Overall, this book raises an important question regarding the degree of discretion and autonomy that bureaucrats exercise under political constraints caused by ideological differences with other political actors. This is particularly crucial in the era of political polarization when lawmaking activities in terms of the number of bills enacted has been slowed down. When rulemaking is increasingly important for policymaking, it is crucial to understand how the rulemaking process works and what factors influence bureaucrats’ behaviors in that process. Despite the dominance of rulemaking in contemporary American public-policy making, as the author notes, there have been few studies of the implication of increased congressional polarization in the context of the bureaucracy (p. 187). Potter’s book directly tackles this shortcoming in a rigorous fashion. Bending the Rules will provide numerous insights and the future research agenda to scholars who are interested in bureaucratic politics, rulemaking and interest groups, and public policy.
Potter concludes the book by raising some normative concerns regarding the active roles of bureaucrats in policymaking. An outsized role for bureaucrats in policymaking could be problematic in two aspects. First, bureaucrats are not elected so there is a concern about accountability. Second, the policy changes that agencies make are gradual, therefore they may lack a holistic approach to policy problems.
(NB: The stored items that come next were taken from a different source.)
(** The end of a key exchange in [struct kex]. *)
Definition kex_finish (k : kex) : kex :=
  let k := set_flow true (Z.land (flags k) (Z.lnot KEX_INITIAL)) k in
  let k := set_bufs (my k) (sshbuf_reset (peer k)) k in
  let k := set_flow (kex_done k) (Z.land (flags k) (Z.lnot KEX_INIT_SENT)) k in
  set_alg None (kex_type k) (hash_alg k) (ec_nid k) (set_hostkey_alg None k).

Definition kex_input_newkeys : SE conn unit :=
  _ ← change (ssh_dispatch_set SSH2_MSG_NEWKEYS (Some HKexError));
  _ ← change (ssh_dispatch_set SSH2_MSG_KEXINIT (Some HKexinit));
  _ ← on_ssh sshpkt_get_end;
  _ ← on_ssh (ssh_set_newkeys MODE_IN);
  on_kx (se_modify kex_finish).

(** * Key exchange methods in one round (kexgen.c) *)

Definition gen_type (k : kex) : bool :=
  match kex_type k with KEX_DH_GEX_SHA1 | KEX_DH_GEX_SHA256 => false | _ => true end.

Definition sshpkt_put_string (v : list Z) : SE ssh unit := sshpkt_put_cstring v.

(** A call of a key agreement function, which draws random numbers. *)
Definition drawing {A} (f : Z -> kex -> result A) : SE conn A := fun c =>
  if gen_type (kx (cn c)) then (f (draws (cn c)) (kx (cn c)), set_cn (set_draws (draws (cn c) + 1) (cn c)) c)
  else (Err SSH_ERR_INVALID_ARGUMENT, c).

(** The data of the exchange hash. *)
Definition put_transcript (cv sv ci si blob cpub spub secret : list Z) : SE sshbuf unit :=
  _ ← sshbuf_put_string cv;
  _ ← sshbuf_put_string sv;
  _ ← sshbuf_put_u32 (zlen ci + 1);
  _ ← sshbuf_put_u8 SSH2_MSG_KEXINIT;
  _ ← sshbuf_put ci;
  _ ← sshbuf_put_u32 (zlen si + 1);
  _ ← sshbuf_put_u8 SSH2_MSG_KEXINIT;
  _ ← sshbuf_put si;
  _ ← sshbuf_put_string blob;
  _ ← sshbuf_put_string cpub;
  _ ← sshbuf_put_string spub;
  sshbuf_put secret.

Definition kex_gen_hash (alg : Z) (cv sv ci si blob cpub spub secret : list Z) (hashlen : Z) : result (list Z) :=
  if hashlen <? ssh_digest_bytes alg then Err SSH_ERR_INVALID_ARGUMENT
  else
    match sshbuf_new with
    | None => Err SSH_ERR_ALLOC_FAIL
    | Some b =>
        match put_transcript cv sv ci si blob cpub spub secret b with
        | (Err e, _) => Err e
        | (Ok _, b) =>
            match ssh_digest_buffer alg b hashlen with Ok h => Ok h | Err _ => Err SSH_ERR_LIBCRYPTO_ERROR end
        end
    end.

Definition kex_gen_client : SE conn unit :=
  '(key, pub) ← drawing kem_keypair;
  _ ← change (set_client (Some pub) (Some key));
  _ ← on_ssh (_ ← sshpkt_start SSH2_MSG_KEX_ECDH_INIT; _ ← sshpkt_put_string pub; sshpkt_send);
  change (ssh_dispatch_set SSH2_MSG_KEX_ECDH_REPLY (Some HGenReply)).

Definition kex_verify_host_key (k : hostkey) : SE conn unit :=
  match verify_host_key with
  | None => stop SSH_ERR_INVALID_ARGUMENT
  | Some verify =>
      c ← se_get;
      if negb (sshkey_match_pkalg k (hostkey_alg (kx (cn c)))) then stop SSH_ERR_KEY_TYPE_MISMATCH
      else if negb (verify k) then stop SSH_ERR_SIGNATURE_INVALID
      else mret tt
  end.

Definition kex_load_host_keys : SE conn (hostkey * option hostkey) :=
  match find_host_public_key, find_host_private_key with
  | Some pub, Some priv =>
      c ← se_get;
      let alg := hostkey_alg (kx (cn c)) in
      match pub alg with
      | Some k => mret (k, priv alg)
      | None => stop SSH_ERR_NO_HOSTKEY_LOADED
      end
  | _, _ => stop SSH_ERR_INVALID_ARGUMENT
  end.

(** [kex_derive_keys] with the shared secret in a buffer; the keys are stored
    through the pointers [kex->newkeys]. *)
Definition derive (hash secret : list Z) : SE conn unit := fun c =>
  match sshbuf_from secret with
  | None => (Err SSH_ERR_ALLOC_FAIL, c)
  | Some b =>
      match kex_derive_keys hash b (kx (cn c)), newkeys_in (kx (cn c)), newkeys_out (kx (cn c)) with
      | (Ok _, k), Some _, Some _ => (Ok tt, set_cn (set_kx k (cn c)) c)
      | (Err e, k), _, _ => (Err e, set_cn (set_kx k (cn c)) c)
      | _, _, _ => crash c
      end
  end.

Definition reply_body : SE conn unit :=
  blob ← on_ssh sshpkt_get_string;
  c ← se_get;
  let alg := hostkey_alg (kx (cn c)) in
  key ← give (Xkey_from_blob alg blob);
  _ ← kex_verify_host_key key;
  spub ← on_ssh sshpkt_get_string;
  sig ← on_ssh sshpkt_get_string;
  _ ← on_ssh sshpkt_get_end;
  c ← se_get;
  let k := kx (cn c) in
  secret ← (if gen_type k then
              match client_key c with None => crash | Some ck => give (kem_dec ck k spub) end
            else stop SSH_ERR_INVALID_ARGUMENT);
  hash ← give (kex_gen_hash (hash_alg k) (client_version c) (server_version c) (contents (my k)) (contents (peer k)) blob
                 (default [] (client_pub c)) spub secret SSH_DIGEST_MAX_LENGTH);
  _ ← give (Xkey_verify alg key sig hash);
  _ ← derive hash secret;
  kex_send_newkeys.

(** The client key and its public part are discarded in any case. *)
Definition input_kex_gen_reply : SE conn unit := fun c =>
  let '(r, c) := reply_body c in (r, set_client None None c).

Definition kex_gen_server : SE conn unit := change (ssh_dispatch_set SSH2_MSG_KEX_ECDH_INIT (Some HGenInit)).

(** The parts of the reply: host key, public part of the server, signature. *)
Definition send_reply (blob spub sig : list Z) : SE ssh unit :=
  _ ← sshpkt_start SSH2_MSG_KEX_ECDH_REPLY;
  _ ← sshpkt_put_string blob;
  _ ← sshpkt_put_string spub;
  _ ← sshpkt_put_string sig;
  sshpkt_send.

Definition input_kex_gen_init : SE conn unit :=
  '(public, private) ← kex_load_host_keys;
  cpub ← on_ssh sshpkt_get_string;
  _ ← on_ssh sshpkt_get_end;
  '(spub, secret) ← drawing (fun n k => kem_enc n k cpub);
  c ← se_get;
  let k := kx (cn c) in
  blob ← give (Xkey_putb (hostkey_alg k) public);
  hash ← give (kex_gen_hash (hash_alg k) (client_version c) (server_version c) (contents (peer k)) (contents (my k)) blob
                 cpub spub secret SSH_DIGEST_MAX_LENGTH);
  sig ← give (xsign (hostkey_alg k) private public hash);
  _ ← on_ssh (send_reply blob spub sig);
  _ ← derive hash secret;
  kex_send_newkeys.

(** * Group exchange (kexgex.c, kexgexc.c, kexgexs.c) *)

(** A call that draws random numbers. *)
Definition draw {A} (f : Z -> A) : SE conn A := fun c =>
  (Ok (f (draws (cn c))), set_cn (set_draws (draws (cn c) + 1) (cn c)) c).
Definition set_kex_dh (v : option DH) : conn -> conn := fun c => set_gex (gex_set_dh v (gex c)) c.
Definition set_kex_sizes (min nbits max : Z) : conn -> conn := fun c => set_gex (gex_set_sizes min nbits max (gex c)) c.

(** -1 as a u_int: [min] and [max] are then left out. *)
Definition NO_SIZE : Z := 2 ^ 32 - 1.
Definition put_size (v : Z) : SE sshbuf unit := if v =? NO_SIZE then mret tt else sshbuf_put_u32 v.

Definition put_gex_transcript (cv sv ci si blob : list Z) (min wantbits max prime gen cpub spub : Z) (secret : list Z) : SE sshbuf unit :=
  _ ← sshbuf_put_string cv;
  _ ← sshbuf_put_string sv;
  _ ← sshbuf_put_u32 (zlen ci + 1);
  _ ← sshbuf_put_u8 SSH2_MSG_KEXINIT;
  _ ← sshbuf_put ci;
  _ ← sshbuf_put_u32 (zlen si + 1);
  _ ← sshbuf_put_u8 SSH2_MSG_KEXINIT;
  _ ← sshbuf_put si;
  _ ← sshbuf_put_string blob;
  _ ← put_size min;
  _ ← sshbuf_put_u32 wantbits;
  _ ← put_size max;
  _ ← sshbuf_put_bignum2 prime;
  _ ← sshbuf_put_bignum2 gen;
  _ ← sshbuf_put_bignum2 cpub;
  _ ← sshbuf_put_bignum2 spub;
  sshbuf_put secret.

Definition kexgex_hash (alg : Z) (cv sv ci si blob : list Z) (min wantbits max prime gen cpub spub : Z) (secret : list Z) (hashlen : Z)
    : result (list Z) :=
  if hashlen <? ssh_digest_bytes SSH_DIGEST_SHA1 then Err SSH_ERR_INVALID_ARGUMENT
  else
    match sshbuf_new with
    | None => Err SSH_ERR_ALLOC_FAIL
    | Some b =>
        match put_gex_transcript cv sv ci si blob min wantbits max prime gen cpub spub secret b with
        | (Err e, _) => Err e
        | (Ok _, b) =>
            match ssh_digest_buffer alg b hashlen with Ok h => Ok h | Err _ => Err SSH_ERR_LIBCRYPTO_ERROR end
        end
    end.

Definition kexgex_client : SE conn unit :=
  c ← se_get;
  let nbits := dh_estimate (as_int (dh_need (kx (cn c)) * 8)) in
  let nbits := if bug_dhgex_large then MINIMUM nbits 4096 else nbits in
  _ ← change (set_kex_sizes DH_GRP_MIN nbits DH_GRP_MAX);
  _ ← on_ssh (_ ← sshpkt_start SSH2_MSG_KEX_DH_GEX_REQUEST;
              _ ← sshpkt_put_u32 DH_GRP_MIN;
              _ ← sshpkt_put_u32 nbits;
              _ ← sshpkt_put_u32 DH_GRP_MAX;
              sshpkt_send);
  change (ssh_dispatch_set SSH2_MSG_KEX_DH_GEX_GROUP (Some HGexGroup)).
At the same time, Potter presents descriptive statistics that suggest bureaucrats are more diverse as well as more similar to the general public in terms of their ideological predispositions and socioeconomic backgrounds than members of Congress. Bureaucrats also tend to possess more expertise on specific issues than legislators. This implies that there may be trade-offs in policymaking by legislators versus bureaucrats in terms of accountability, scope of the change, and quality of the policy. Given those trade-offs, a fruitful direction for future research would be to examine the division of labor between legislators and bureaucrats in policymaking by issue areas.